Each year, 20 million hectares of land are rendered unusable by erosion (see Planetoscope for global statistics in real time: www.planetoscope.com ). Given that the formation of a centimeter of soil can take thousands of years, the process of erosion – when considered on a human scale - can be seen as almost irreversible.
Bare soil is very sensitive to the vagaries of nature. From the perspective of the earth, raindrops are like cannonballs crashing into your garden. When a single raindrop falls at full speed, one of two things happen: either it hits a leaf, twig or other garden waste and is dissipated, flowing gently to the ground; or it smashes directly onto the earth. If it hits the ground directly, it can do a lot of damage to both the structure and fertility of your soil.

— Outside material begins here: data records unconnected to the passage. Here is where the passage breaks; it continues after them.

(* ===== verification/SchedState.v ===== *)
(** The data of the scheduler ([kernel/include/scheduler.h],
    [kernel/include/cpu.h] and the static variables of
    [kernel/src/scheduler.c]): threads, ready queues, counters, the per-CPU
    records and the scheduler's state.

    Threads are known by their addresses; a pointer that may be [NULL] is an
    option.  [THREAD_CPU_NONE] is [None] in [running_cpu].  The thread's entry
    point, name, process and floating-point area are not part of the model. *)
From stdpp Require Import gmap.
From S2P Require Import Prelude.

Module SchedState.

Inductive thread_state_t :=
  | THREAD_STATE_RUNNING | THREAD_STATE_READY | THREAD_STATE_BLOCKED | THREAD_STATE_TERMINATED.
#[export] Instance thread_state_eq_dec : EqDecision thread_state_t.
Proof. solve_decision. Defined.

Inductive thread_priority_t :=
  | THREAD_PRIORITY_HIGH | THREAD_PRIORITY_NORMAL | THREAD_PRIORITY_BACKGROUND.
#[export] Instance thread_priority_eq_dec : EqDecision thread_priority_t.
Proof. solve_decision. Defined.

(** The numeric value of a priority; a smaller number is more urgent. *)
Definition level (p : thread_priority_t) : Z :=
  match p with
  | THREAD_PRIORITY_HIGH => 0
  | THREAD_PRIORITY_NORMAL => 1
  | THREAD_PRIORITY_BACKGROUND => 2
  end.

(** [saved_flags] is the RFLAGS word of the frame at [saved_stack_pointer]. *)
Record kernel_thread := Thread {
  id : Z; state : thread_state_t; base_priority : thread_priority_t;
  effective_priority : thread_priority_t; queued : bool; wakeup_boosted : bool;
  last_selected_priority : thread_priority_t; last_selection_was_wakeup_boost : bool;
  ready_wait_ticks : Z; remaining_time_slice : Z; default_time_slice : Z; preempt_return_rip : Z;
  preempt_return_rflags : Z; preempt_return_rsp : Z; preempt_return_cs : Z;
  preempt_return_ss : Z; preempt_from_user : bool; wakeup_tick : Z; sleeping : bool;
  syscall_active : bool; syscall_nesting : Z; saved_stack_pointer : Z; saved_flags : Z;
  saved_context_valid : bool; running_cpu : option nat; cpu_time_ticks : Z;
  context_switch_pending : bool; kernel_stack_base : Z; kernel_stack_size : Z;
  stack_external : bool; waiting_mutex : option Z; mutex_wait_next : option Z;
  mutex_wake_pending : bool; next : option Z; previous : option Z;
}.
(* ===== verification/Scheduler.v ===== *)
(** The scheduler ([kernel/src/scheduler.c]): validation of its own data
    structures, the three ready queues, selection with priorities and one-turn
    boosts, aging, sleeping, blocking and waking, dispatch and the switch of
    contexts on several CPUs.

    Every function is translated at the level of its pointers: the ready queues
    are doubly linked through [next] and [previous], the sleepers singly through
    [next].  A critical section under [scheduler_lock] is one definition.  A
    computation has no result when it follows a pointer that is not a thread,
    walks a list that does not end, or panics.  The argument [me] is the CPU
    that executes the code; allocation, the flags register and the stack pointer
    the switch stores are arguments. *)
From stdpp Require Import gmap.
From S2P Require Import Prelude SchedState.
Import SchedState.

Module Scheduler.

Definition THREAD_KERNEL_STACK_SIZE : Z := 65536.
Definition THREAD_TIME_SLICE_HIGH : Z := 3.
Definition THREAD_TIME_SLICE_NORMAL : Z := 5.
Definition THREAD_TIME_SLICE_BACKGROUND : Z := 8.
Definition BACKGROUND_STARVATION_THRESHOLD : Z := 500.
Definition NORMAL_STARVATION_THRESHOLD : Z := 5000.
Definition BACKGROUND_HIGH_RESCUE_THRESHOLD : Z := NORMAL_STARVATION_THRESHOLD.

(** The address of the static [bootstrap_thread]. *)
Definition bootstrap_thread : Z := 1.
(** The cycle detector: after [n] rounds its pointers are at [n] and [2n]. *)
Lemma acyclic_true fuel : forall n, (length sl < fuel + n)%nat -> (2 * n <= length sl + 1)%nat ->
  (n = 0 \/ sl !! n <> sl !! (2 * n))%nat ->
  acyclic fuel s (sl !! n) (sl !! (2 * n))%nat = Some true.
Proof using HL.
  induction fuel as [|fuel IH]; intros n Hf Hn Hne; [lia|]. cbn [acyclic].
  destruct (sl !! (2 * n)%nat) as [f|] eqn:Ef; [|done].
  destruct (sleeper_thread _ _ Ef) as [fth Gf]. rewrite Gf. cbn [mbind option_bind].
  rewrite (sleepers_next _ _ _ Ef Gf). destruct (sl !! S (2 * n)) as [f2|] eqn:Ef2; [|done].
  destruct (sleeper_thread _ _ Ef2) as [f2th Gf2].
  apply lookup_lt_Some in Ef as Hlt. apply lookup_lt_Some in Ef2 as Hlt2.
  destruct (lookup_lt_is_Some_2 sl n) as [t Et]; [lia|]. rewrite Et.
  destruct (sleeper_thread _ _ Et) as [th Gt]. rewrite Gt. cbn [mbind option_bind].
  rewrite Gf2, (sleepers_next _ _ _ Et Gt). cbn [mbind option_bind]. cbv zeta.
  rewrite (sleepers_next _ _ _ Ef2 Gf2). replace (S (S (2 * n))) with (2 * S n)%nat by lia.
  assert (Hd : sl !! S n <> sl !! (2 * S n)%nat).
  { intros H. destruct (lookup_lt_is_Some_2 sl (S n)) as [x Ex]; [lia|]. rewrite Ex in H.
    destruct HL as [_ _ Hnd _]. apply sleepers_nodup in Hnd.
    pose proof (NoDup_lookup sl (S n) (2 * S n) x Hnd Ex (eq_sym H)). lia. }
  rewrite bool_decide_eq_false_2 by done. apply IH; [lia|lia|by right].
Qed.
(** A thread from the queues is chosen. *)
Lemma dispatch_picked s1 t :
  linked s1 qs sl1 -> cores s1 = <[o := core (released a ka)]> K -> cpus s1 = <[me := c1]> cs ->
  cpu_count s1 = n -> pick s1 c1 qs = Some t ->
  exists r s', ('(target, s) ← scheduler_select_next_locked me s1;
     '(target, s) ← substitute_idle c s a o target; enter_target me s a o target) = Some (r, s') /\
    r = Handoff o t /\ dispatched r s'.
Proof using All.
  intros L1 K1 C1 N1 Hp. assert (Hlen : (me < length cs)%nat) by (by eapply lookup_lt_Some).
  pose proof dispatch_lists as DL. pose proof dispatch_valid as DV. rewrite <- K1, <- C1 in DL, DV.
  pose proof (select_next_spec me s1 c1 qs sl1 L1 DL DV) as HS. rewrite Hp in HS.
  destruct HS as (th & s2 & l1 & l2 & Gt & Hcan & -> & Hq & L2 & K2 & (_ & _ & C2 & N2) & M2 & Hnot & Hw);
    [rewrite C1; by apply list_lookup_insert_eq|]. cbn [mbind option_bind].
  assert (Hin : t ∈ qs (effective_priority th)) by (rewrite Hq; apply elem_of_app; right; apply list_elem_of_here).
  assert (Hne : t <> o).
  { intros ->. destruct (f_ready _ _ _ _ Hfit _ Hin) as (Hqt & _). revert Hqt. unfold released.
    destruct (bool_decide _); cbn; congruence. }
  assert (Hkt : K !! t = Some (core th)).
  { pose proof (get_cores s1 t th Gt) as H. by rewrite K1, lookup_insert_ne in H. }
  assert (Hni : idle_thread c <> Some t).
  { intros Hi. destruct (t_idle _ _ _ _ _ (i_threads _ _ _ _ _ HI t _ Hkt) me c Hc Hi) as (Hqi & _).
    destruct Hw as (Hqw & _). congruence. }
  rewrite substitute_not_idle by done. cbn [mbind option_bind].
  unfold can_run in Hcan. rewrite Gt in Hcan. apply andb_true_iff in Hcan as [_ Hready].
  apply andb_true_iff in Hready as [Hv _]. destruct Hw as (Hqw & Hs & _ & Hsl & Hr).
  destruct (handoff_good s2 t (core th) (core (selected th)) (upd qs (effective_priority th) (l1 ++ l2)))
    as (s4 & s' & E4 & E' & G' & D'); try done; try congruence.
  - unfold thread_priority_state_valid. cbn. by rewrite Z.leb_refl.
  - intros j d Hd Hi. destruct (t_idle _ _ _ _ _ (i_threads _ _ _ _ _ HI t _ Hkt) j d Hd Hi) as (Hqi & _).
    congruence.
  - rewrite E4. eexists _, _. split; [reflexivity|]. split; [done|]. by exists s'.
Qed.
(* ===== verification/SchedulerOps.v ===== *)
(** The operations of the scheduler, one by one: each returns in every good
    state and leaves a good state. *)
From stdpp Require Import gmap.
From S2P Require Import Prelude SchedState Scheduler SchedLinks SchedulerProofs SchedulerSteps.
Import SchedState Scheduler SchedLinks SchedulerProofs SchedulerSteps.

Module SchedulerOps.

(** * Threads outside the lists *)

Lemma lists_ok_fits K qs sl cs t k : lists_ok K qs sl cs -> K !! t = Some k -> fits qs sl t k.
Proof.
  intros [O1 O2 O3 O4 O5 _] Hk. split; [| |by apply O3|by apply O4|by eapply O5].
  - intros p Hp. destruct (O1 p t Hp) as (k' & Hk' & Hw). congruence.
  - intros Hp. destruct (O2 t Hp) as (k' & Hk' & Hw). congruence.
Qed.

Lemma fits_core qs sl t k : fits qs sl t k -> fits qs sl t (core k).
Proof. intros []. by split. Qed.

Lemma idles_core i k : idles i k -> idles i (core k).
Proof. done. Qed.

Lemma frame_core k : frame (core k) = frame k.
Proof. done. Qed.

Lemma fits_unlisted qs sl t k :
  t ∉ everyone qs sl -> queued k = false -> sleeping k = false ->
  thread_priority_state_valid k = true -> fits qs sl t k.
Proof.
  intros Hn Hq Hs Hp. split; [| |congruence|congruence|done].
  - intros p H. destruct Hn. by eapply in_everyone.
  - intros H. destruct Hn. by apply sleeper_in_everyone.
Qed.
(* ===== verification/SchedulerLife.v ===== *)
(** The life of threads and CPUs: creation and destruction of threads, the
    initialisation of the scheduler, and the start of further CPUs. *)
From stdpp Require Import gmap.
From S2P Require Import Prelude SchedState Scheduler SchedLinks SchedulerProofs SchedulerSteps.
From S2P Require Import SchedulerOps SchedulerTime SchedulerRun.
Import SchedState Scheduler SchedLinks SchedulerProofs SchedulerSteps SchedulerOps SchedulerTime SchedulerRun.

Module SchedulerLife.

(** * New threads *)

(** A thread that has never run and is in no list. *)
Record newborn (k : kernel_thread) : Prop := {
  nb_state : state k = THREAD_STATE_READY;
  nb_cpu : running_cpu k = None;
  nb_queued : queued k = false;
  nb_sleeping : sleeping k = false;
  nb_pending : context_switch_pending k = false;
  nb_prio : thread_priority_state_valid k = true;
  nb_stack : saved_stack_pointer k <> 0 /\ saved_stack_bounds k = true;
  nb_saved : saved_context_valid k = true /\ flags_safe (saved_flags k) = true;
}.

(** A stack that does not reach the end of the address space. *)
Definition stack_fits (stack size : Z) : Prop := 0 <= stack /\ 0 <= size /\ stack + Z.max size 72 <= U64_MAX.

(** The prepared frame lies inside the stack. *)
Lemma prepare_context_newborn p stack size external th :
  thread_prepare_context (new_thread p stack size external) = Some th ->
  stack_fits stack size -> forall i, newborn (set_id i th).
Proof.
  unfold thread_prepare_context, stack_fits. cbn [kernel_stack_base kernel_stack_size new_thread].
  destruct ((stack =? 0) || (size <? 64)) eqn:E1; [done|].
  apply orb_false_iff in E1 as [E1 E2]. apply Z.eqb_neq in E1. apply Z.ltb_ge in E2.
  intros H (Hst & Hsz & Hmax) i. assert (Hsum : u64 (stack + size) = stack + size) by (apply u64_id; mach).
  rewrite Hsum in H. pose proof (land_le_l (stack + size) (U64_MAX - 15) ltac:(lia)) as Ht.
  set (top := Z.land (stack + size) (U64_MAX - 15)) in *. clearbody top.
  rewrite (u64_id (stack + 72)) in H by mach. destruct (Z.ltb_spec top (stack + 72)) as [|Hle]; [done|].
  injection H as <-. assert (Hsp : u64 (top - 16 - 7 * 8) = top - 72) by (rewrite u64_id; mach). rewrite Hsp.
  split; try done.
  - destruct p; reflexivity.
  - unfold saved_stack_bounds. cbn [saved_stack_pointer kernel_stack_base kernel_stack_size set_id set_saved_context_valid
      set_saved_flags set_saved_stack_pointer new_thread]. rewrite Hsum. split; [lia|].
    rewrite !andb_true_iff, !negb_true_iff. lia.
Qed.

(** A new thread leaves the invariant. *)
Lemma inv_new K qs sl cs n t k :
  inv K qs sl cs n -> K !! t = None -> newborn k -> inv (<[t := k]> K) qs sl cs n.
Proof.
  intros HI Hn [N1 N2 N3 N4 N5 N6 N7 [N8 N9]].
  assert (Hnot : t ∉ everyone qs sl) by (intros [x Hx]%(i_members _ _ _ _ _ HI); congruence).
  assert (Hsav : forall i, ~ saving cs i t).
  { intros i Hi. destruct (saving_leaving K qs sl cs n i t HI Hi) as (k0 & Hk0 & _). congruence. }
  eapply (inv_insert K qs sl); [done|apply same_members_refl| | |].
  - split; try (intros; congruence).
    + by apply fits_unlisted.
    + intros i c Hc Hi. destruct (c_idle _ _ _ (i_cpus _ _ _ _ _ HI i c Hc) t Hi) as [_ [x Hx]]. congruence.
    + by left.
    + intros _. by destruct N7.
  - intros i c Hc Hcur. destruct (c_current _ _ _ (i_cpus _ _ _ _ _ HI i c Hc) t Hcur) as (k0 & Hk0 & _). congruence.
  - intros i Hi. by destruct (Hsav i).
Qed.

Lemma newborn_core k : newborn k -> newborn (core k).
Proof. by intros []. Qed.

(** What the allocator promises about new memory: an address that is not in use
    and a stack inside the address space, while there is room for threads. *)
Definition fresh (s : sched) (t stack bytes : Z) : Prop :=
  get s t = None /\ stack_fits stack bytes /\ Z.of_nat (size (threads s)) < 4294967295.

Lemma linked_room s qs sl t k stack bytes :
  linked s qs sl -> fresh s t stack bytes -> linked (put s t k) qs sl.
Proof. intros HL (Hf & _ & Hz). by apply linked_new. Qed.

Lemma fresh_cores s t stack bytes : fresh s t stack bytes -> cores s !! t = None.
Proof. intros (Hf & _). unfold cores. rewrite lookup_fmap. unfold get in Hf. by rewrite Hf. Qed.

Lemma undisturbed_new K t k : K !! t = None -> undisturbed K (<[t := k]> K).
Proof.
  intros Hn x kx kx' Hx. destruct (decide (t = x)) as [<-|Hne]; [congruence|].
  rewrite lookup_insert_ne by done. congruence.
Qed.

Lemma prepare_new_thread_spec me s c named priority memory :
  cpus s !! me = Some c -> (forall t stack, memory = Some (t, stack) -> fresh s t stack THREAD_KERNEL_STACK_SIZE) ->
  prepare_new_thread me s named priority memory = Some None \/
  exists t th i, prepare_new_thread me s named priority memory = Some (Some (t, th, set_next_thread_id i s)) /\
    newborn th /\ exists stack, memory = Some (t, stack) /\ decode_priority priority = Some (effective_priority th).
Proof.
  intros Hc Hm. unfold prepare_new_thread. rewrite Hc. cbn [mbind option_bind].
  destruct named; [|by left]. destruct (current_thread c) as [o|]; [|by left].
  destruct (decode_priority priority) as [p|]; [|by left]. destruct memory as [[t stack]|]; [|by left].
  destruct (Hm t stack eq_refl) as (_ & Hst & _).
  destruct (thread_prepare_context (new_thread p stack THREAD_KERNEL_STACK_SIZE false)) as [th|] eqn:E; [|by left].
  destruct (next_thread_id s =? 0); [by left|]. right. eexists t, _, _. split; [reflexivity|].
  pose proof (prepare_context_newborn p stack THREAD_KERNEL_STACK_SIZE false th E Hst) as HB.
  split; [apply HB|]. exists stack. split; [done|]. f_equal.
  unfold thread_prepare_context in E. destruct (_ || _); [done|]. destruct (_ <? _); [done|]. by injection E as <-.
Qed.

Lemma create_suspended_good me s c named priority memory :
  good s -> cpus s !! me = Some c ->
  (forall t stack, memory = Some (t, stack) -> fresh s t stack THREAD_KERNEL_STACK_SIZE) ->
  exists r s', thread_create_suspended_with_priority me s named priority memory = Some (r, s') /\ good s' /\
    undisturbed (cores s) (cores s').
Proof.
  intros (qs & sl & HL & HI) Hc Hm. unfold thread_create_suspended_with_priority.
  destruct (prepare_new_thread_spec me s c named priority memory Hc Hm) as [-> | (t & th & i & -> & HB & stack & Em & _)];
    cbn [mbind option_bind].
  { exists None, s. split; [done|]. split; [by exists qs, sl|apply undisturbed_refl]. }
  eexists _, _. split; [reflexivity|]. pose proof (fresh_cores s t stack _ (Hm t stack Em)) as Hn.
  assert (K1 : cores (put (set_next_thread_id i s) t th) = <[t := core th]> (cores s))
    by exact (cores_put (set_next_thread_id i s) t th).
  rewrite K1. split; [|by apply undisturbed_new]. exists qs, sl. split.
  - eapply linked_room; [eapply linked_ext, HL; [done|by intros []|done]|]. exact (Hm t stack Em).
  - rewrite K1. apply inv_new; [done|done|by apply newborn_core].
Qed.

(** A ready thread that no CPU runs has entered a queue. *)
Lemma inv_queued K qs sl cs n t k k' qs' :
  inv K qs sl cs n -> K !! t = Some k -> state k = THREAD_STATE_READY -> running_cpu k = None ->
  (forall i c, cs !! i = Some c -> idle_thread c <> Some t) -> same_members qs qs' sl sl t ->
  frame k' = frame k -> context_switch_pending k' = context_switch_pending k -> queued k' = true ->
  fits qs' sl t k' -> inv (<[t := k']> K) qs' sl cs n.
Proof.
  intros HI Hk Hs Hr Hi HM Hf Hp Hq HF. pose proof (i_threads _ _ _ _ _ HI t k Hk) as [T1 T2 T3 T4 T5 T6 T7 T8 T9].
  destruct (f_ready _ _ _ _ HF _ (f_queued _ _ _ _ HF Hq)) as (_ & Hs' & _ & _ & Hr').
  pose proof (frame_stack k k' Hf T5) as T5'. unfold frame in Hf. injection Hf as F1 F2 F3 F4 F5 F6.
  eapply (inv_insert K qs sl); [done|done| | |].
  - split; try done; try congruence.
    + intros i c Hc Hid. by destruct (Hi i c Hc).
    + rewrite F4, F5, F6. exact T6.
    + rewrite F6. intros _ Hn. apply T7; [by left|done].
    + rewrite Hp. exact T9.
  - intros i c Hc Hcur. destruct (c_current _ _ _ (i_cpus _ _ _ _ _ HI i c Hc) t Hcur) as (k0 & Hk0 & _ & Hr0). congruence.
  - intros i Hsv. destruct (saving_leaving K qs sl cs n i t HI Hsv) as (k0 & Hk0 & [A1 A2 A3 A4]). same_thread.
    split; [congruence|congruence|congruence|by right].
Qed.

(** A created thread waits at its priority. *)
Lemma create_good me s c named priority memory :
  good s -> cpus s !! me = Some c ->
  (forall t stack, memory = Some (t, stack) -> fresh s t stack THREAD_KERNEL_STACK_SIZE) ->
  exists r s', thread_create_with_priority me s named priority memory = Some (r, s') /\ good s' /\
    undisturbed (cores s) (cores s') /\
    (forall t, r = Some t -> exists k p, cores s' !! t = Some k /\ waits p k /\ decode_priority priority = Some p).
Proof.
  intros (qs & sl & HL & HI) Hc Hm. unfold thread_create_with_priority.
  destruct (prepare_new_thread_spec me s c named priority memory Hc Hm) as [-> | (t & th & i & -> & HB & stack & Em & Hp)];
    cbn [mbind option_bind].
  { exists None, s. split; [done|]. split; [by exists qs, sl|]. split; [apply undisturbed_refl|done]. }
  pose proof (fresh_cores s t stack _ (Hm t stack Em)) as Hn.
  set (s1 := put (set_next_thread_id i s) t th).
  assert (L1 : linked s1 qs sl) by (eapply linked_room; [eapply linked_ext, HL; [done|by intros []|done]|exact (Hm t stack Em)]).
  assert (K1 : cores s1 = <[t := core th]> (cores s)) by exact (cores_put (set_next_thread_id i s) t th).
  assert (I1 : inv (cores s1) qs sl (cpus s1) (cpu_count s1)) by (rewrite K1; by apply inv_new, newborn_core).
  assert (Hni : forall j d, cpus s1 !! j = Some d -> idle_thread d <> Some t).
  { intros j d Hd Hi. destruct (c_idle _ _ _ (i_cpus _ _ _ _ _ HI j d Hd) t Hi) as [_ [x Hx]]. congruence. }
  destruct HB as [N1 N2 N3 N4 N5 N6 N7 N8].
  destruct (enqueue_spec me s1 c qs sl t th L1 (inv_lists _ _ _ _ _ I1) (inv_valid _ _ _ _ _ I1) Hc)
    as (s2 & -> & L2 & K2 & (_ & _ & C2 & P2) & O2 & _ & M2); try done; [apply get_put|].
  cbn [mbind option_bind]. eexists _, s2. split; [reflexivity|]. rewrite K2, K1, insert_insert_eq.
  split; [|split; [by apply undisturbed_new|]].
  - eexists _, sl. split; [exact L2|]. rewrite K2, C2, P2.
    eapply (inv_queued (cores s1) qs sl); [exact I1|by rewrite K1, lookup_insert_eq|exact N1|exact N2|exact Hni|exact M2
      |done|done|done|]. eapply lists_ok_fits; [exact O2|apply lookup_insert_eq].
  - intros x [= <-]. eexists _, (effective_priority th). split; [apply lookup_insert_eq|]. split; [|exact Hp].
    split; [done|]. split; [exact N1|]. split; [done|]. split; [exact N4|exact N2].
Qed.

Healthy soil is not uniform. Rather, it is composed of aggregates – conglomerations of soil particles of varying sizes held together with plenty of space for air and water between them. When a water droplet crashes into an aggregate, the small particles are separated from each other and spread around – a phenomenon called the "Splash" effect. This can result in areas of mucky smearing or, more commonly, the formation of a hard, impermeable crust. Additionally, if your field or garden is on a grade, the loose particles will then be washed away, eroding the fertile top layer of your soil.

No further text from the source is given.